[Saved entries]

○ ○ ○ ○

Lemma cstr_prefix_block m s cs ds :
  cstr m s cs → ds `prefix_of` cs →
  ∀ i c, ds !! i = Some c → m !! (s + Z.of_nat i) = Some c.
Proof.
  intros Hcs [r ->] i c Hc. pose proof (lookup_lt_Some _ _ _ Hc).
  pose proof (cstr_drop _ _ _ i Hcs ltac:(rewrite length_app; lia)) as Hd.
  rewrite (drop_S _ c) in Hd by by apply lookup_app_l_Some. by destruct Hd as (_ & _ & ? & _).
Qed.

Lemma swrap_zero : 0 < W → swrap W 0 = 0.
Proof.
  intros HW. unfold swrap. rewrite Z.add_0_l, Z.mod_small; [lia|].
  split; [apply Z.pow_nonneg; lia|apply Z.pow_lt_mono_r; lia].
Qed.

Lemma digit_step base ds c e accum :
  0 < W →
  swrap W (accum + base ^ Z.of_nat (S e) * digits_value base ds +
           swrap W (get_digit_for_char c * pow_long base e))
  = swrap W (accum + base ^ Z.of_nat e * digits_value base (ds ++ [c])).
Proof.
  intros HW. rewrite swrap_add_r by done.
  rewrite <-(swrap_add_r W _ (get_digit_for_char c * pow_long base e)) by done.
  rewrite <-(swrap_mul_r W _ (pow_long base e)), pow_long_ok, swrap_mul_r, swrap_add_r by done.
  unfold digits_value. rewrite foldl_app. cbn [foldl]. fold (digits_value base ds).
  f_equal. replace (Z.of_nat (S e)) with (Z.of_nat e + 1) by lia.
  rewrite Z.pow_add_r by lia. lia.
Qed.

(** Reading the digits [ds] at [s] from the last one down adds their value, scaled by
    what has been read already; it reads one byte before them. *)
Lemma parse_loop_ok m base s ds fuel accum e :
  0 < W → 1 < s →
  (∀ i c, ds !! i = Some c → m !! (s + Z.of_nat i) = Some c) →
  Forall (λ c, is_valid_digit_for_char base c = true) ds → (length ds < fuel)%nat →
  swrap W accum = accum →
  parse_loop fuel m base s (s + Z.of_nat (length ds) - 1) accum e
  = (_ ← deref InvalidAccess (m !! (s - 1));
     mret (swrap W (accum + base ^ Z.of_nat e * digits_value base ds))).
Proof.
  intros HW Hs. revert fuel accum e. induction ds as [|c ds IH] using rev_ind;
    intros fuel accum e Hm Hv Hf Hacc; (destruct fuel as [|fuel]; [lia|]); cbn [parse_loop].
  - replace (s + Z.of_nat (length []) - 1) with (s - 1) by (cbn; lia).
    unfold load. rewrite (proj2 (Z.eqb_neq (s - 1) 0)) by lia.
    destruct (deref _ _); cbn [mbind result_bind]; [|done].
    rewrite (proj2 (Z.leb_gt s (s - 1))), andb_false_r by lia. cbn.
    by rewrite Z.mul_0_r, Z.add_0_r, Hacc.
  - rewrite length_app in *. cbn [length] in *.
    replace (s + Z.of_nat (length ds + 1) - 1) with (s + Z.of_nat (length ds)) by lia.
    rewrite (str_load _ _ c) by (lia || by apply Hm, list_lookup_middle).
    apply Forall_app in Hv as [Hv Hc]. apply Forall_cons in Hc as [Hc _].
    cbn [mbind result_bind]. rewrite Hc. decide_Z.
    rewrite (IH fuel _ (S e)); [|..|lia|by apply swrap_idem].
    + destruct (deref _ _); cbn [mbind result_bind mret result_ret]; [|done]. f_equal.
      rewrite <-(digit_step base ds c e accum HW), swrap_add_l by done. f_equal. lia.
    + intros i d Hd. apply Hm. by apply lookup_app_l_Some.
    + done.
Qed.

End Functions.

Lemma strtol_ok W m s base cs :
  0 < W → cstr m s cs → 1 < s → 0 <= base < 35 →
  let '(multiplier, i) := sign_of cs in
  let '(b, j) := base_prefix base (drop i cs) in
  let ds := leading_digits b (drop j (drop i cs)) in
  let start := s + Z.of_nat i + Z.of_nat j in
  strtol W m s base
  = if decide (ds = []) then Ok (0, Some s)
    else match m !! (start - 1) with
         | None => Fault InvalidAccess
         | Some _ => Ok (swrap W (multiplier * digits_value b ds),
                         Some (start + Z.of_nat (length ds)))
         end.
Proof.
  intros HW Hcs Hs Hb. destruct (sign_of_ok m s cs Hcs) as [Esign Hi].
  destruct (sign_of cs) as [multiplier i]. cbn [fst snd] in *.
  pose proof (cstr_drop _ _ _ i Hcs Hi) as Hcs1.
  destruct (base_prefix_ok m _ _ base Hcs1) as [Eprefix Hj].
  destruct (base_prefix base (drop i cs)) as [b j]. cbn [fst snd] in *.
  pose proof (cstr_drop _ _ _ j Hcs1 Hj) as Hcs2.
  set (ds := leading_digits b (drop j (drop i cs))). set (start := s + Z.of_nat i + Z.of_nat j).
  destruct (leading_digits_spec b (drop j (drop i cs))) as [Hvalid Hprefix].
  fold ds in Hvalid, Hprefix.
  pose proof (cstr_fuel _ _ _ Hcs2) as Hfuel.
  assert (strtol W m s base =
    if start + Z.of_nat (length ds) =? start then Ok (0, Some s)
    else unsigned_result ← parse_number_digits W m b start (start + Z.of_nat (length ds));
         mret (swrap W (unsigned_result * multiplier), Some (start + Z.of_nat (length ds)))) as E.
  { unfold strtol. decide_Z. rewrite Esign. cbn [mbind result_bind]. rewrite Eprefix.
    cbn [mbind result_bind]. rewrite (scan_ok _ _ _ _ _ Hcs2) by (unfold fuel_for; lia). done. }
  rewrite E. destruct (decide (ds = [])) as [->|Hne].
  { cbn [length]. by rewrite (proj2 (Z.eqb_eq _ _)) by lia. }
  assert (length ds ≠ O) by (by destruct ds).
  rewrite (proj2 (Z.eqb_neq _ _)) by lia. unfold parse_number_digits.
  replace (start + Z.of_nat (length ds) - start) with (Z.of_nat (length ds)) by lia.
  rewrite Nat2Z.id, (parse_loop_ok W m b start ds _ 0 0);
    [|done|lia|by eapply cstr_prefix_block|done|lia|by apply swrap_zero].
  destruct (m !! (start - 1)); [|done].
  cbn [deref mbind result_bind mret result_ret]. rewrite swrap_mul_l by done.
  do 3 f_equal. rewrite Z.add_0_l. change (Z.of_nat 0) with 0. rewrite Z.pow_0_r. lia.
Qed.

(** The case of a number with digits, given how it splits. *)
Lemma strtol_digits W m s base cs multiplier i b j ds y :
  0 < W → cstr m s cs → 1 < s → 0 <= base < 35 →
  sign_of cs = (multiplier, i) → base_prefix base (drop i cs) = (b, j) →
  leading_digits b (drop j (drop i cs)) = ds → ds ≠ [] →
  m !! (s + Z.of_nat i + Z.of_nat j - 1) = Some y →
  strtol W m s base
  = Ok (swrap W (multiplier * digits_value b ds),
        Some (s + Z.of_nat i + Z.of_nat j + Z.of_nat (length ds))).
Proof.
  intros HW Hcs Hs Hb E1 E2 <- Hne Hy. pose proof (strtol_ok W m s base cs HW Hcs Hs Hb) as H.
  rewrite E1 in H. cbv beta iota in H. rewrite E2 in H. cbv beta iota zeta in H.
  by rewrite H, decide_False, Hy by done.
Qed.

(** The memory that holds just [bs], from the address [a] on. *)
Definition bytes_at (a : Z) (bs : list Z) : gmap Z Z :=
  list_to_map (zip (seqZ a (Z.of_nat (length bs))) bs).

(** [memmove] copies a block exactly, whatever the overlap of source and destination:
    afterwards the destination holds the bytes the source held before, and no other byte
    has changed.  [memcpy] does the same when the blocks do not overlap or the
    destination is the lower one.  [memset] fills the destination with the low byte of the
    value and changes nothing else; [memcmp] is zero exactly on equal blocks. *)
Theorem memory_functions_correct W m dst src n value :
  0 < W → chars m → readable m dst n → readable m src n → 0 <= n < 2 ^ W →
  (∃ m', memmove W m dst src n = Ok m' ∧ copied m m' dst src n) ∧
  (dst <= src ∨ src + n <= dst →
   ∃ m', memcpy m dst src n = Ok m' ∧ copied m m' dst src n) ∧
  (∃ m', memset m dst value n = Ok m' ∧
     ∀ a, m' !! a = if (dst <=? a) && (a <? dst + n)
                    then Some (swrap 8 (uwrap 8 value)) else m !! a) ∧
  (∃ r, memcmp (Z.to_nat n) m dst src = Ok r ∧
     (r = 0 ↔ ∀ i, 0 <= i < n → m !! (dst + i) = m !! (src + i))).
Proof.
  intros HW Hm Hd Hs Hn.
  assert (∀ k : Z → bool, (∀ j, 0 <= j < n → k j = false) →
    ∀ a, m !! a = if (dst <=? a) && (a <? dst + n) && k (a - dst)
                  then m !! (src + (a - dst)) else m !! a) as Hinit.
  { intros k Hk a. destruct (Z.leb_spec dst a), (Z.ltb_spec a (dst + n)); cbn [andb]; try done.
    by rewrite Hk by lia. }
  split_and!.
  - unfold memmove. destruct (Z.eqb_spec src dst) as [->|Hne]; cbn [negb].
    { exists m. split; [done|]. intros a. destruct (_ && _); [|done]. f_equal. lia. }
    destruct (Z.ltb_spec src dst).
    + pose proof (memmove_down_ok W (Z.to_nat n) m m dst src n) as H0.
      rewrite Z2Nat.id in H0 by lia. apply H0; try done; try lia.
      apply (Hinit (λ j, n <=? j)). intros. apply Z.leb_gt. lia.
    + apply memmove_up_ok; try done; try lia.
      apply (Hinit (λ j, j <? 0)). intros. apply Z.ltb_ge. lia.
  - intros Hov. unfold memcpy. apply memcpy_loop_ok; try done; try lia.
    apply (Hinit (λ j, j <? 0)). intros. apply Z.ltb_ge. lia.
  - apply (memset_loop_ok _ 0 m); [done|lia|lia|]. intros a.
    destruct (Z.leb_spec dst a), (Z.ltb_spec a (dst + 0)); done || lia.
  - pose proof (memcmp_ok (Z.to_nat n) m dst src Hm) as H. rewrite Z2Nat.id in H by lia. by apply H.
Qed.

○ ○ ○ ○

§ **What you will do**
Only the lines above from the one with "destruct (m !! (start - 1)); [|done]." through the one with "list_to_map (zip (seqZ" should be duplicated, character for character.

§ **Task response**
  destruct (m !! (start - 1)); [|done].
  cbn [deref mbind result_bind mret result_ret]. rewrite swrap_mul_l by done.
  do 3 f_equal. rewrite Z.add_0_l. change (Z.of_nat 0) with 0. rewrite Z.pow_0_r. lia.
Qed.

(** The case of a number with digits, given how it splits. *)
Lemma strtol_digits W m s base cs multiplier i b j ds y :
  0 < W → cstr m s cs → 1 < s → 0 <= base < 35 →
  sign_of cs = (multiplier, i) → base_prefix base (drop i cs) = (b, j) →
  leading_digits b (drop j (drop i cs)) = ds → ds ≠ [] →
  m !! (s + Z.of_nat i + Z.of_nat j - 1) = Some y →
  strtol W m s base
  = Ok (swrap W (multiplier * digits_value b ds),
        Some (s + Z.of_nat i + Z.of_nat j + Z.of_nat (length ds))).
Proof.
  intros HW Hcs Hs Hb E1 E2 <- Hne Hy. pose proof (strtol_ok W m s base cs HW Hcs Hs Hb) as H.
  rewrite E1 in H. cbv beta iota in H. rewrite E2 in H. cbv beta iota zeta in H.
  by rewrite H, decide_False, Hy by done.
Qed.

(** The memory that holds just [bs], from the address [a] on. *)
Definition bytes_at (a : Z) (bs : list Z) : gmap Z Z :=
  list_to_map (zip (seqZ a (Z.of_nat (length bs))) bs).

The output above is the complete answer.